Copy out the entries that follow, exactly as written.

§ PROVIDED DATA:
⟨

(** X3: No substitution of the datasink has an empty pattern, whatever the
    subjects, the sessions and the image identifier are, so none of them
    can put text between all characters of a path.  The list has nine
    fixed entries, two per subject and four per pair of a subject and a
    session.  The image identifier enters one pattern only: the names the
    last two blocks give hold ['T1w'] whatever the identifier is. *)
Theorem substitutions_patterns (subject_list session_list : list string) (T1_id : string) :
  Forall (fun p => p.1 <> "") (substitutions subject_list session_list T1_id) /\
  length (substitutions subject_list session_list T1_id) =
    9 + 2 * length subject_list + 4 * (length session_list * length subject_list) /\
  forall T1_id', exists before after,
    substitutions subject_list session_list T1_id =
      before ++ ("_" +:+ T1_id +:+ "_corrected", "") :: after /\
    substitutions subject_list session_list T1_id' =
      before ++ ("_" +:+ T1_id' +:+ "_corrected", "") :: after.
Proof.
  unfold substitutions. split_and!.
  - repeat (apply Forall_app; split);
      first [ by apply Forall_flat_map_map
            | by apply Forall_forall; intros p (x & -> & _)%list_elem_of_fmap
            | by repeat constructor ].
  - rewrite !length_app, !length_flat_map_const, !length_map. cbn [length]. lia.
  - intros T1_id'.
    set (renamed :=
           flat_map (fun sess =>
                       map (fun sub =>
                              ("_session_id_" +:+ sess +:+ "_subject_id_" +:+ sub +:+ "/",
                               "sub-" +:+ sub +:+ "/sub-" +:+ sub +:+ "_ses-" +:+ sess
                                 +:+ "_"))
                         subject_list)
             session_list).
    exists (renamed ++ [("_ras", ""); ("_ROI", "")]). eexists.
    split; rewrite <- (app_assoc renamed); reflexivity.
Qed.

(** ** Connections *)

Lemma reachable_path (fuel : nat) (u v : Workflow.node) :
  reachable fuel u v = true -> Workflow.path u v.
Proof.
  revert u. induction fuel as [|fuel IH]; intros u; [done|].
  cbn [reachable]. intros ([a b] & Hin & Hab)%existsb_exists.
  apply list_elem_of_In in Hin.
  apply andb_true_iff in Hab as [Ha%bool_decide_eq_true Hb]. cbn in Ha, Hb. subst a.
  apply orb_true_iff in Hb as [->%bool_decide_eq_true|Hb].
  - by apply Workflow.path_edge.
  - apply (Workflow.path_step _ b); [done|by apply IH].
Qed.

(** X4: All data come from [infosource] and end in [datasink]: [infosource] is
    the only node no connection enters, [datasink] the only node none
    leaves, and every node lies on a path from the one to the other. *)
Theorem workflow_source_and_sink :
  (forall n, Forall (fun e => e.2 <> n) Workflow.edges <-> n = Workflow.infosource) /\
  (forall n, Forall (fun e => e.1 <> n) Workflow.edges <-> n = Workflow.datasink) /\
  (forall n, (n = Workflow.infosource \/ Workflow.path Workflow.infosource n) /\
             (n = Workflow.datasink \/ Workflow.path n Workflow.datasink)).
Proof.
  split_and!.
  - intros n. split.
    + intros Hall. destruct n; try done; exfalso; revert Hall;
        apply (bool_decide_unpack _); by vm_compute.
    + intros ->. apply (bool_decide_unpack _). by vm_compute.
  - intros n. split.
    + intros Hall. destruct n; try done; exfalso; revert Hall;
        apply (bool_decide_unpack _); by vm_compute.
    + intros ->. apply (bool_decide_unpack _). by vm_compute.
  - intros n. split.
    + destruct n; first [by left | right; by apply (reachable_path 11)].
    + destruct n; first [by left | right; by apply (reachable_path 11)].
Qed.

(** X5: No input field of a node receives two connections, and the inputs a
    [Function] node declares are exactly those it is given, each once, by
    a connection or on the node itself. *)
Theorem node_inputs_supplied_once (sp : specs) :
  Forall (fun n => NoDup (connected_inputs n)) Workflow.all_nodes /\
  forall n input_names output_names f,
    Workflow.node_interface sp n = Workflow.Function input_names output_names f ->
    NoDup (supplied_inputs n) /\ input_names ≡ₚ supplied_inputs n.
Proof.
  split; [apply (bool_decide_unpack _); by vm_compute|].
  intros n input_names output_names f.
  destruct n; intros [= <- <- <-];
    (split; apply (bool_decide_unpack _); by vm_compute).
Qed.

(** ** [get_cut_ids]: axes and extent *)

Section CutExtent.
Context `{SC : Scalars} `{NI : !Nifti}.

Lemma tuple_axis_out_of_range (axis : Z) :
  (axis < -3 \/ 2 < axis)%Z -> tuple_axis axis = Raise IndexError.
Proof.
  intros Haxis. unfold tuple_axis.
  repeat match goal with
  | |- context [(axis =? ?k)%Z] => destruct (Z.eqb_spec axis k); [lia|]
  end.
  reflexivity.
Qed.

Lemma tuple_axis_negative (axis : Z) :
  (-3 <= axis <= -1)%Z -> tuple_axis axis = Ok (index_along (axis + 3)).
Proof.
  intros Haxis.
  assert (axis = -3 \/ axis = -2 \/ axis = -1)%Z as [->|[->| ->]] by lia; reflexivity.
Qed.

(** X6: An axis outside -3 .. 2 is refused with an [IndexError].  The axes
    -3, -2 and -1 pass the indexing of the index arrays but match none of
    the three branches that make the cuts: on an image with a nonzero
    voxel the function ends in an [UnboundLocalError], on an image
    without one in the [ValueError] of the minimum. *)
Theorem get_cut_ids_axis_errors (img : Image scalar) (axis : Z) :
  ((axis < -3 \/ 2 < axis)%Z -> get_cut_ids img axis = Raise IndexError) /\
  ((-3 <= axis <= -1)%Z ->
   (Forall (fun x => is_nonzero x = false) (values (dataobj img)) ->
    get_cut_ids img axis = Raise ValueError) /\
   (Exists (fun x => is_nonzero x = true) (values (dataobj img)) ->
    get_cut_ids img axis = Raise UnboundLocalError)).
Proof.
  split.
  - intros Haxis. unfold get_cut_ids. by rewrite tuple_axis_out_of_range.
  - intros Haxis. split.
    + intros Hzero. unfold get_cut_ids.
      rewrite tuple_axis_negative by done. cbn [mbind res_mbind res_bind].
      by rewrite nonzero_nil.
    + intros Hex%nonzero_cons. unfold get_cut_ids.
      rewrite tuple_axis_negative by done. cbn [mbind res_mbind res_bind].
      assert (np_sort (map (index_along (axis + 3)) (nonzero (dataobj img))) <> [])
        as Hne.
      { rewrite np_sort_nil. by destruct (nonzero (dataobj img)). }
      destruct (np_min_spec _ Hne) as (lo & -> & _).
      destruct (np_max_spec _ Hne) as (hi & -> & _).
      cbn [res_bind].
      assert (axis = -3 \/ axis = -2 \/ axis = -1)%Z as [->|[->| ->]] by lia;
        reflexivity.
Qed.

⟩

§ RESPONSE:
(** X3: No substitution of the datasink has an empty pattern, whatever the
    subjects, the sessions and the image identifier are, so none of them
    can put text between all characters of a path.  The list has nine
    fixed entries, two per subject and four per pair of a subject and a
    session.  The image identifier enters one pattern only: the names the
    last two blocks give hold ['T1w'] whatever the identifier is. *)
Theorem substitutions_patterns (subject_list session_list : list string) (T1_id : string) :
  Forall (fun p => p.1 <> "") (substitutions subject_list session_list T1_id) /\
  length (substitutions subject_list session_list T1_id) =
    9 + 2 * length subject_list + 4 * (length session_list * length subject_list) /\
  forall T1_id', exists before after,
    substitutions subject_list session_list T1_id =
      before ++ ("_" +:+ T1_id +:+ "_corrected", "") :: after /\
    substitutions subject_list session_list T1_id' =
      before ++ ("_" +:+ T1_id' +:+ "_corrected", "") :: after.
Proof.
  unfold substitutions. split_and!.
  - repeat (apply Forall_app; split);
      first [ by apply Forall_flat_map_map
            | by apply Forall_forall; intros p (x & -> & _)%list_elem_of_fmap
            | by repeat constructor ].
  - rewrite !length_app, !length_flat_map_const, !length_map. cbn [length]. lia.
  - intros T1_id'.
    set (renamed :=
           flat_map (fun sess =>
                       map (fun sub =>
                              ("_session_id_" +:+ sess +:+ "_subject_id_" +:+ sub +:+ "/",
                               "sub-" +:+ sub +:+ "/sub-" +:+ sub +:+ "_ses-" +:+ sess
                                 +:+ "_"))
                         subject_list)
             session_list).
    exists (renamed ++ [("_ras", ""); ("_ROI", "")]). eexists.
    split; rewrite <- (app_assoc renamed); reflexivity.
Qed.

(** ** Connections *)

Lemma reachable_path (fuel : nat) (u v : Workflow.node) :
  reachable fuel u v = true -> Workflow.path u v.
Proof.
  revert u. induction fuel as [|fuel IH]; intros u; [done|].
  cbn [reachable]. intros ([a b] & Hin & Hab)%existsb_exists.
  apply list_elem_of_In in Hin.
  apply andb_true_iff in Hab as [Ha%bool_decide_eq_true Hb]. cbn in Ha, Hb. subst a.
  apply orb_true_iff in Hb as [->%bool_decide_eq_true|Hb].
  - by apply Workflow.path_edge.
  - apply (Workflow.path_step _ b); [done|by apply IH].
Qed.

(** X4: All data come from [infosource] and end in [datasink]: [infosource] is
    the only node no connection enters, [datasink] the only node none
    leaves, and every node lies on a path from the one to the other. *)
Theorem workflow_source_and_sink :
  (forall n, Forall (fun e => e.2 <> n) Workflow.edges <-> n = Workflow.infosource) /\
  (forall n, Forall (fun e => e.1 <> n) Workflow.edges <-> n = Workflow.datasink) /\
  (forall n, (n = Workflow.infosource \/ Workflow.path Workflow.infosource n) /\
             (n = Workflow.datasink \/ Workflow.path n Workflow.datasink)).
Proof.
  split_and!.
  - intros n. split.
    + intros Hall. destruct n; try done; exfalso; revert Hall;
        apply (bool_decide_unpack _); by vm_compute.
    + intros ->. apply (bool_decide_unpack _). by vm_compute.
  - intros n. split.
    + intros Hall. destruct n; try done; exfalso; revert Hall;
        apply (bool_decide_unpack _); by vm_compute.
    + intros ->. apply (bool_decide_unpack _). by vm_compute.
  - intros n. split.
    + destruct n; first [by left | right; by apply (reachable_path 11)].
    + destruct n; first [by left | right; by apply (reachable_path 11)].
Qed.

(** X5: No input field of a node receives two connections, and the inputs a
    [Function] node declares are exactly those it is given, each once, by
    a connection or on the node itself. *)
Theorem node_inputs_supplied_once (sp : specs) :
  Forall (fun n => NoDup (connected_inputs n)) Workflow.all_nodes /\
  forall n input_names output_names f,
    Workflow.node_interface sp n = Workflow.Function input_names output_names f ->
    NoDup (supplied_inputs n) /\ input_names ≡ₚ supplied_inputs n.
Proof.
  split; [apply (bool_decide_unpack _); by vm_compute|].
  intros n input_names output_names f.
  destruct n; intros [= <- <- <-];
    (split; apply (bool_decide_unpack _); by vm_compute).
Qed.

(** ** [get_cut_ids]: axes and extent *)

Section CutExtent.
Context `{SC : Scalars} `{NI : !Nifti}.

Lemma tuple_axis_out_of_range (axis : Z) :
  (axis < -3 \/ 2 < axis)%Z -> tuple_axis axis = Raise IndexError.
Proof.
  intros Haxis. unfold tuple_axis.
  repeat match goal with
  | |- context [(axis =? ?k)%Z] => destruct (Z.eqb_spec axis k); [lia|]
  end.
  reflexivity.
Qed.

Lemma tuple_axis_negative (axis : Z) :
  (-3 <= axis <= -1)%Z -> tuple_axis axis = Ok (index_along (axis + 3)).
Proof.
  intros Haxis.
  assert (axis = -3 \/ axis = -2 \/ axis = -1)%Z as [->|[->| ->]] by lia; reflexivity.
Qed.

(** X6: An axis outside -3 .. 2 is refused with an [IndexError].  The axes
    -3, -2 and -1 pass the indexing of the index arrays but match none of
    the three branches that make the cuts: on an image with a nonzero
    voxel the function ends in an [UnboundLocalError], on an image
    without one in the [ValueError] of the minimum. *)
Theorem get_cut_ids_axis_errors (img : Image scalar) (axis : Z) :
  ((axis < -3 \/ 2 < axis)%Z -> get_cut_ids img axis = Raise IndexError) /\
  ((-3 <= axis <= -1)%Z ->
   (Forall (fun x => is_nonzero x = false) (values (dataobj img)) ->
    get_cut_ids img axis = Raise ValueError) /\
   (Exists (fun x => is_nonzero x = true) (values (dataobj img)) ->
    get_cut_ids img axis = Raise UnboundLocalError)).
Proof.
  split.
  - intros Haxis. unfold get_cut_ids. by rewrite tuple_axis_out_of_range.
  - intros Haxis. split.
    + intros Hzero. unfold get_cut_ids.
      rewrite tuple_axis_negative by done. cbn [mbind res_mbind res_bind].
      by rewrite nonzero_nil.
    + intros Hex%nonzero_cons. unfold get_cut_ids.
      rewrite tuple_axis_negative by done. cbn [mbind res_mbind res_bind].
      assert (np_sort (map (index_along (axis + 3)) (nonzero (dataobj img))) <> [])
        as Hne.
      { rewrite np_sort_nil. by destruct (nonzero (dataobj img)). }
      destruct (np_min_spec _ Hne) as (lo & -> & _).
      destruct (np_max_spec _ Hne) as (hi & -> & _).
      cbn [res_bind].
      assert (axis = -3 \/ axis = -2 \/ axis = -1)%Z as [->|[->| ->]] by lia;
        reflexivity.
Qed.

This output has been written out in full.